The gameboard is a 16 by 11 grid of squares representing the city. Each edge is lined by rectangles where the wall of the city is to be built and each corner is labelled with one of the numbers one through four. In a four-player game, each player receives 5 building pieces in each of four colors, 3 stable pieces, 6 inhabitant pieces, 8 wall pieces, and 4 dome pieces. Only the dome pieces correspond to the proprietary color of the player. At each turn, players place two pieces on the board; the game ends when no player can make a legal play, at which time the player with the most points is declared the winner.

Building places may be placed on any open space on the board. However, if a building already exists on the board, other pieces of that color must be attached, unless a player has claimed that building as their own by topping it with their dome. Distinct buildings cannot be built such that they touch each other in any way. Each player scores one point for each building piece in each of their buildings and a bonus of one to four points for having the largest building in any given color. Players can have only one building in each color.

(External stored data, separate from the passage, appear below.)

Lemma int_of_text_str_Z (z : Z) : Parser.int_of_text (str_Z z) = z.
Proof.
  destruct (str_Z_cases z) as [[Hz E]|[Hz E]]; rewrite E.
  - unfold Parser.int_of_text. simpl.
    rewrite int_of_digits_str_N. lia.
  - destruct (str_N_starts_with_digit (Z.to_N z)) as [c [ds [Ek Hc]]].
    unfold Parser.int_of_text. rewrite Ek.
    destruct (digit_is_no_sign c Hc) as [_ [-> ->]].
    rewrite <- Ek, int_of_digits_str_N. lia.
Qed.

(** X7: [sint] reads back what [str] writes for an integer, with its sign
    when it is negative. *)
Theorem sint_reads_decimal_text (z : Z) (pre post : string)
        (s : Parser.pos) :
  Parser.n s = String.length pre ->
  take_while Parser.is_digit post = EmptyString ->
  Parser.sint (pre ++ str_Z z ++ post) s =
  Ok (z, Parser.Pos (Parser.n s + String.length (str_Z z))
                    (Parser.line s)
                    (Parser.col s + String.length (str_Z z))).
Proof.
  intros Hn Hpost.
  unfold Parser.sint, Parser.pbind, Parser.rest.
  rewrite Hn, str_from_app, (match_sint_str_Z z post Hpost).
  unfold Parser.advance, Parser.ret.
  now rewrite int_of_text_str_Z, Hn.
Qed.

Lemma sint_reads_decimal_text_witness :
  Parser.sint "VAL_ 1 S -12 x" (Parser.Pos 9 1 9) =
  Ok ((-12)%Z, Parser.Pos 12 1 12).
Proof.
  exact (sint_reads_decimal_text (-12) "VAL_ 1 S " " x" (Parser.Pos 9 1 9)
                                 eq_refl eq_refl).
Defined.

Lemma str_app_assoc (a b c : string) : (a ++ b) ++ c = a ++ b ++ c.
Proof. induction a as [|x a IH]; simpl; [reflexivity | now rewrite IH]. Qed.

Lemma get_app_head (pre x : string) (c : ascii) :
  String.get (String.length pre) (pre ++ String c x) = Some c.
Proof. induction pre as [|a pre IH]; simpl; [reflexivity | exact IH]. Qed.

Lemma str_from_app_tail (pre x : string) (c : ascii) :
  str_from (S (String.length pre)) (pre ++ String c x) = x.
Proof.
  induction pre as [|a pre IH]; simpl; [now destruct x | exact IH].
Qed.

Stables may be added to any building on the board including a building already topped by dome. Stables count for scoring as if they were a building section in all ways, including determining the largest building in a color.

The first inhabitant may be placed anywhere on the board. Thereafter, inhabitants must be built in a continuous line with no branches or loops. A player scores one point for each inhabitant bordering a building they have claimed.

The wall sections may be placed in wall spaces in a straight, uninterrupted line originating from any corner. Each wall section touching a building earns the owner of that building one point. Furthermore, the last player to touch a sequence of wall pieces with one of their buildings earns a number of points equal to the value of the corner that the wall originates.

Players may only pass if they have no legal moves, meaning that moves benefiting other players must be made if no other legal moves exist. The score is tallied at the end, meaning that intermediate ownership of wall bonuses or building size bonuses have no bearing on the final score.